Data excerpts below:

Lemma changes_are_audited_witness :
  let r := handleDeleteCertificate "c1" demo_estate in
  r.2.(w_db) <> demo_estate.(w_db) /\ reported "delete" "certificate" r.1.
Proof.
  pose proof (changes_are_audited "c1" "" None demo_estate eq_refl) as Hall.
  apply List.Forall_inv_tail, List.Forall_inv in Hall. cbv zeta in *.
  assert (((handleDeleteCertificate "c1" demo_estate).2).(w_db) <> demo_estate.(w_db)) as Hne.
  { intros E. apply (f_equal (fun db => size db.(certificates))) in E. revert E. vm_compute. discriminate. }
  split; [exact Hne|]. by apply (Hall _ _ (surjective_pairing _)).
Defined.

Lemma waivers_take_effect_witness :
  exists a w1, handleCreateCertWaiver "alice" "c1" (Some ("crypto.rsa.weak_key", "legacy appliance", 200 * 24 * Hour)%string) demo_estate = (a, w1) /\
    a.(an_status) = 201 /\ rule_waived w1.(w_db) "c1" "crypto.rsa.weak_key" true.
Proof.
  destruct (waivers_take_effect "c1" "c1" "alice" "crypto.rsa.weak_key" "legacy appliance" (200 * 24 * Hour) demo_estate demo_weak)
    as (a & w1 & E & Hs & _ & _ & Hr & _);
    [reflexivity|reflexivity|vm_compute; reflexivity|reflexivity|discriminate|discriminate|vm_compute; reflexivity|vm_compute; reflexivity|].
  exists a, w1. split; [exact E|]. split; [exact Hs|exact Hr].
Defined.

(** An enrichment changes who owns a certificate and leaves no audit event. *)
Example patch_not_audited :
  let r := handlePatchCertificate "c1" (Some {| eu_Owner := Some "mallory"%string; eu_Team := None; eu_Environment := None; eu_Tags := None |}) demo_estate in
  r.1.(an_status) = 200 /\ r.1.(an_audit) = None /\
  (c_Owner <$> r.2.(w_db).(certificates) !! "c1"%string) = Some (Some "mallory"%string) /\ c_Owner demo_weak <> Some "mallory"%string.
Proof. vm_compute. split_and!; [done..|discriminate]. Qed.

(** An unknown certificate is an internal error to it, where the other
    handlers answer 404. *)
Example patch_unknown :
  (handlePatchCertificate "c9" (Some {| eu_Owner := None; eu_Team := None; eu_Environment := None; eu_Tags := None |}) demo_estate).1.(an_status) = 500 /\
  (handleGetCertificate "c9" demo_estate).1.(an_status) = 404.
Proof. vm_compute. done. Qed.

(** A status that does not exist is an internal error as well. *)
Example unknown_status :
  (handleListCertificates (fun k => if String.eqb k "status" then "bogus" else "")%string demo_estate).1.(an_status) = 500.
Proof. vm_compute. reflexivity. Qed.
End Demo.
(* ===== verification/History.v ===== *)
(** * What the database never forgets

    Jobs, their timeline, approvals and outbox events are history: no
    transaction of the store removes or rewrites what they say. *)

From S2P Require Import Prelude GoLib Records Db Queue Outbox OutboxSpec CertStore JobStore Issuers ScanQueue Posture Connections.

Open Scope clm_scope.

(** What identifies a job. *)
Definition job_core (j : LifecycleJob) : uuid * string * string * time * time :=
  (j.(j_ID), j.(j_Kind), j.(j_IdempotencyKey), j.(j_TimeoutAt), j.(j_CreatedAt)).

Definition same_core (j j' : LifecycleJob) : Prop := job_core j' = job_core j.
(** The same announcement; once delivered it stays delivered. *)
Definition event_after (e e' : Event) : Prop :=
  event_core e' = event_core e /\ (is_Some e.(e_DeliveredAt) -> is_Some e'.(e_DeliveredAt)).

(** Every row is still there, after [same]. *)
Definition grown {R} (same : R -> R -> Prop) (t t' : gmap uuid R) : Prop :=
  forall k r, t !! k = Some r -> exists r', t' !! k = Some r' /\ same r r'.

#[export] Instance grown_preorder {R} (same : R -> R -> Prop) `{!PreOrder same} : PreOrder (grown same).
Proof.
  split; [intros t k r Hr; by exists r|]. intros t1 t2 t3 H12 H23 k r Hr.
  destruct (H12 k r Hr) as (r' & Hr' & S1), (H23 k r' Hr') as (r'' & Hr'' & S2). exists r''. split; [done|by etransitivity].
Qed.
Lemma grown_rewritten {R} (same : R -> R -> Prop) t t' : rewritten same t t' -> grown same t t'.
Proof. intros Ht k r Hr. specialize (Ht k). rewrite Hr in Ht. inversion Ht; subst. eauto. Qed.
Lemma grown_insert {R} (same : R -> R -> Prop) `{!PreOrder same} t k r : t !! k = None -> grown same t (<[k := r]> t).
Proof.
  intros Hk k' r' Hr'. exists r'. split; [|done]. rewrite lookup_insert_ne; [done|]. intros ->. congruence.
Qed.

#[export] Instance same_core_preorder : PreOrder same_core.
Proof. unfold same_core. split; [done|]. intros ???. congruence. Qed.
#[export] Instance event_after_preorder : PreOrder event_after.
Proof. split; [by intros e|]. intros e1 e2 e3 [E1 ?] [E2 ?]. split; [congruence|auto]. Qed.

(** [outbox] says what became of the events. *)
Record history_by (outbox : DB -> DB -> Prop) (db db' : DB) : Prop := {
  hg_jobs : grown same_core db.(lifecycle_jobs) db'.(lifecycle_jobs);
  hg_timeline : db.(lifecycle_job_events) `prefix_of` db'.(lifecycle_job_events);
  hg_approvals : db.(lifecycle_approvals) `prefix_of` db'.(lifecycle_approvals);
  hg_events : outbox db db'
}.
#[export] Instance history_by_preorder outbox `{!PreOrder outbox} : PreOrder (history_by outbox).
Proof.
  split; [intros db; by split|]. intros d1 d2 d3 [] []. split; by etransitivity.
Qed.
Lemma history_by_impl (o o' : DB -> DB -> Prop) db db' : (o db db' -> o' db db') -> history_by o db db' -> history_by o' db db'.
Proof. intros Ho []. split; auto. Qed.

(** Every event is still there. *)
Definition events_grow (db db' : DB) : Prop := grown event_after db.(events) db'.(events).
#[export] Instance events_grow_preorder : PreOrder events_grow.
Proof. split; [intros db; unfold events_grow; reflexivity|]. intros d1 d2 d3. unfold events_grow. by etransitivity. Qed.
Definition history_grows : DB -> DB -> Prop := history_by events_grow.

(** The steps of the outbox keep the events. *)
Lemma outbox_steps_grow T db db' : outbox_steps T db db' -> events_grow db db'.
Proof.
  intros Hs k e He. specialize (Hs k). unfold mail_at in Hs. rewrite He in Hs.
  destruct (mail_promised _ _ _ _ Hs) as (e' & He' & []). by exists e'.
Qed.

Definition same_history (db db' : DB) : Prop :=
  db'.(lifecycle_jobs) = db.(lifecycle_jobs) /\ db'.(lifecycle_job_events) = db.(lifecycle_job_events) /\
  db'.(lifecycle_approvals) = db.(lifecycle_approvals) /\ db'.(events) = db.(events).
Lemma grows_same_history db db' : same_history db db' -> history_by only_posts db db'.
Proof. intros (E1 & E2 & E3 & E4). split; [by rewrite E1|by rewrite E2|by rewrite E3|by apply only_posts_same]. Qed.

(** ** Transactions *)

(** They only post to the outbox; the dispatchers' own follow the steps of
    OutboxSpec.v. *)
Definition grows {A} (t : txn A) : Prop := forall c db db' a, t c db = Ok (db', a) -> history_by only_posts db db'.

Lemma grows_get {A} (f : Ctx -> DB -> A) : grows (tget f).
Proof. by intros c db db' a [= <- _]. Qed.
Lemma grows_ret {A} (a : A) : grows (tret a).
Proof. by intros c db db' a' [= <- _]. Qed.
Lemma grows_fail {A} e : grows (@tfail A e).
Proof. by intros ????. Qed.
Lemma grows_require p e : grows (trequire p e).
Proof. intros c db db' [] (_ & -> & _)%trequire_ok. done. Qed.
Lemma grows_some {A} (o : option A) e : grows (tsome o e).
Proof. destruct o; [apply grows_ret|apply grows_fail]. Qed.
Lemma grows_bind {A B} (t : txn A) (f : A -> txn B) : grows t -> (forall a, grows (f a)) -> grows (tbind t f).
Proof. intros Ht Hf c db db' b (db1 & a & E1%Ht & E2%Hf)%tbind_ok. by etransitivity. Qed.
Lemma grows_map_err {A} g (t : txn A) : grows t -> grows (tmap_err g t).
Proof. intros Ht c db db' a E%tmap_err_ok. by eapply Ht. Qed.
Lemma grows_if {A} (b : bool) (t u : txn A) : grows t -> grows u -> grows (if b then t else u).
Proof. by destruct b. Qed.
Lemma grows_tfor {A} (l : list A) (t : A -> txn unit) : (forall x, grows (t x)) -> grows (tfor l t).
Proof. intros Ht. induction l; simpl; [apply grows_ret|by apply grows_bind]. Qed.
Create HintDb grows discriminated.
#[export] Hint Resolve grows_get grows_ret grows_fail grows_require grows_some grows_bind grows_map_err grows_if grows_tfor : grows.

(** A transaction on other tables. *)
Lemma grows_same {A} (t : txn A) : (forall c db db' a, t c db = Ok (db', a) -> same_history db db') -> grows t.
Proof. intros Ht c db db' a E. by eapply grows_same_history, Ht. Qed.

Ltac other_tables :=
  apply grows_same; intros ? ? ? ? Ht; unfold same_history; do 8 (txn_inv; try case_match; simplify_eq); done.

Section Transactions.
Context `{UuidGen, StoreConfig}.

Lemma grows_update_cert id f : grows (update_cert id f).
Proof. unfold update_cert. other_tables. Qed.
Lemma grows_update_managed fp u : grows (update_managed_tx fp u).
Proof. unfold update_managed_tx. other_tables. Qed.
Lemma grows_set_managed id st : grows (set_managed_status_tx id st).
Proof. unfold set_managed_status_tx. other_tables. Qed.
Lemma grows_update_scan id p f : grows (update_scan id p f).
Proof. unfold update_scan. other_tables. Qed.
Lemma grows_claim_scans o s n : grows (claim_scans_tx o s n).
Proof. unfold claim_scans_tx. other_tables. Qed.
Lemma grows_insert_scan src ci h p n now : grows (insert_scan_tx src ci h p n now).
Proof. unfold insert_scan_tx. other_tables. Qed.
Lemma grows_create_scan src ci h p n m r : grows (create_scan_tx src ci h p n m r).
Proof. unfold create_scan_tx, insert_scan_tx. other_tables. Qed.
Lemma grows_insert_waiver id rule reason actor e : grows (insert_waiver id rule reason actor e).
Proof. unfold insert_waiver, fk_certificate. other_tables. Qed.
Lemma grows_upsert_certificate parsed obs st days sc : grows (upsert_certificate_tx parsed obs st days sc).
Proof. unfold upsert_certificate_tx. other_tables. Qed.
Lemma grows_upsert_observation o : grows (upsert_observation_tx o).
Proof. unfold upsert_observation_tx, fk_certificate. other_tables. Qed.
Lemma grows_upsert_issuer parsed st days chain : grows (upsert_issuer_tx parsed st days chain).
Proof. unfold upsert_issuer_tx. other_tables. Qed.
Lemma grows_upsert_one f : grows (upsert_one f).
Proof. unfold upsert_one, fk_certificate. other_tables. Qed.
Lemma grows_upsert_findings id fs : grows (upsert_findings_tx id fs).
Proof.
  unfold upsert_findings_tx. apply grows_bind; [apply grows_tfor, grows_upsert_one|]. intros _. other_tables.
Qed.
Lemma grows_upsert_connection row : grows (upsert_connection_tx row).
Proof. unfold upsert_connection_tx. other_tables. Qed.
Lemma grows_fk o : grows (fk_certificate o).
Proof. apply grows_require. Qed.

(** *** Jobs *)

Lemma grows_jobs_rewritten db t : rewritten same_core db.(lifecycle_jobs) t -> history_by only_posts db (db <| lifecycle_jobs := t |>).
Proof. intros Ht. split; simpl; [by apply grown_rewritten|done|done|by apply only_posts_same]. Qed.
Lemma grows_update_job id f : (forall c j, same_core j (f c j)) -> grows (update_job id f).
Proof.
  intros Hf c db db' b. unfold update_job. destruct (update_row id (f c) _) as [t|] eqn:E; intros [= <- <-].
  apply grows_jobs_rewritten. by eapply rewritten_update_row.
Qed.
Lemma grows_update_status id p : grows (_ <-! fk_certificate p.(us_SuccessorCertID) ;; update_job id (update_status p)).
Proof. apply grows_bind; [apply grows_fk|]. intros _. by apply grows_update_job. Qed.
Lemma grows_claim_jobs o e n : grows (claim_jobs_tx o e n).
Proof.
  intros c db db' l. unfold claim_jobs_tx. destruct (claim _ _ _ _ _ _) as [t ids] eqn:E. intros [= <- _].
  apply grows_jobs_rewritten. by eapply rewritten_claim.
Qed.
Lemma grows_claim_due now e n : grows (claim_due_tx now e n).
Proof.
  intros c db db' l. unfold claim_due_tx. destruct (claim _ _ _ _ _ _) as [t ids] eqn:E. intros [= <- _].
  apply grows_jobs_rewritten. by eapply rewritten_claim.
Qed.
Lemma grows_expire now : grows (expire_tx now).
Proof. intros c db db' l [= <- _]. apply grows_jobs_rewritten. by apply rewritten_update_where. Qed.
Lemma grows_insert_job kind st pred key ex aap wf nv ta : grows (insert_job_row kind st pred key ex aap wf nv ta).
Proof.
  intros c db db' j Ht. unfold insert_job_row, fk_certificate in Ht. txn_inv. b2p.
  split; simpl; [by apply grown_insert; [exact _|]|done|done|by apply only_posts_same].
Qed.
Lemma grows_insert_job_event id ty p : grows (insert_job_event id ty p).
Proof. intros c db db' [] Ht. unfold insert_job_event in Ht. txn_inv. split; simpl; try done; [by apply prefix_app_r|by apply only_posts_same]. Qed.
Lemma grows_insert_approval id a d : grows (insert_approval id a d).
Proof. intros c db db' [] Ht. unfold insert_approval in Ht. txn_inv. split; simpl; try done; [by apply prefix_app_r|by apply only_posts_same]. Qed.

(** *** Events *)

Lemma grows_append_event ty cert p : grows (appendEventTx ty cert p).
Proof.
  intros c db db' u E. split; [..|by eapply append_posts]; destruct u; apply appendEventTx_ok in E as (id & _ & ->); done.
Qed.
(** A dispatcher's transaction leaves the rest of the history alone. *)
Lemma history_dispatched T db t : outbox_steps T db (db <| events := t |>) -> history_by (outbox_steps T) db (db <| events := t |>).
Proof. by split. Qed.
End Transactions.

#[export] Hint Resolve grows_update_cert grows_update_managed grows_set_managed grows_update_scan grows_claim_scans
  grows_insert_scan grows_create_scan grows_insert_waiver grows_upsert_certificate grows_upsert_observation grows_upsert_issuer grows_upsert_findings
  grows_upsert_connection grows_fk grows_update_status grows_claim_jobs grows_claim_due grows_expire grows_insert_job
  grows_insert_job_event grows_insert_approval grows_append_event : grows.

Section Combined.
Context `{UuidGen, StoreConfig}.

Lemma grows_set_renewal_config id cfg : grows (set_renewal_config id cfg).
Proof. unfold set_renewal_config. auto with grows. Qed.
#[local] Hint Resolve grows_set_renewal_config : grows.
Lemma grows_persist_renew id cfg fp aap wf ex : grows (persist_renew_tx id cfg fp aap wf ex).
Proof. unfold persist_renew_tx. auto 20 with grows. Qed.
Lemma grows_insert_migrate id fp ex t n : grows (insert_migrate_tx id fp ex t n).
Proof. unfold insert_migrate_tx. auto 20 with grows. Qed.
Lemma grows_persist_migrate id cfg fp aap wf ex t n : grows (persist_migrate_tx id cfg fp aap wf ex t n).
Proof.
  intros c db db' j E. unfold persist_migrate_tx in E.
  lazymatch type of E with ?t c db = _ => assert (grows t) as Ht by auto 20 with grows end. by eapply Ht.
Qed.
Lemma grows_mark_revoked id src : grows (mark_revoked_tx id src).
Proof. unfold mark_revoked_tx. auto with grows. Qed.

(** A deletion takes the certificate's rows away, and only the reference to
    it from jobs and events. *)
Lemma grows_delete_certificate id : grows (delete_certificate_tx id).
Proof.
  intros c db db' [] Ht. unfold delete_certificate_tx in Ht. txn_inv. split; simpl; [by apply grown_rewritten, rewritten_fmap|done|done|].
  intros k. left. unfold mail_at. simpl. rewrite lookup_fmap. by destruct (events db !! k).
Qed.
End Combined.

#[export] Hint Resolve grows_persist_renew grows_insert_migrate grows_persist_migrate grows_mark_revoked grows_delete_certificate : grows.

End of Data excerpts.

The problem ▸ Copy only the stretch running from the line containing "lazymatch type of" to the final line of the entries, both ends included, exactly as it stands.

Task output ▸
  lazymatch type of E with ?t c db = _ => assert (grows t) as Ht by auto 20 with grows end. by eapply Ht.
Qed.
Lemma grows_mark_revoked id src : grows (mark_revoked_tx id src).
Proof. unfold mark_revoked_tx. auto with grows. Qed.

(** A deletion takes the certificate's rows away, and only the reference to
    it from jobs and events. *)
Lemma grows_delete_certificate id : grows (delete_certificate_tx id).
Proof.
  intros c db db' [] Ht. unfold delete_certificate_tx in Ht. txn_inv. split; simpl; [by apply grown_rewritten, rewritten_fmap|done|done|].
  intros k. left. unfold mail_at. simpl. rewrite lookup_fmap. by destruct (events db !! k).
Qed.
End Combined.

#[export] Hint Resolve grows_persist_renew grows_insert_migrate grows_persist_migrate grows_mark_revoked grows_delete_certificate : grows.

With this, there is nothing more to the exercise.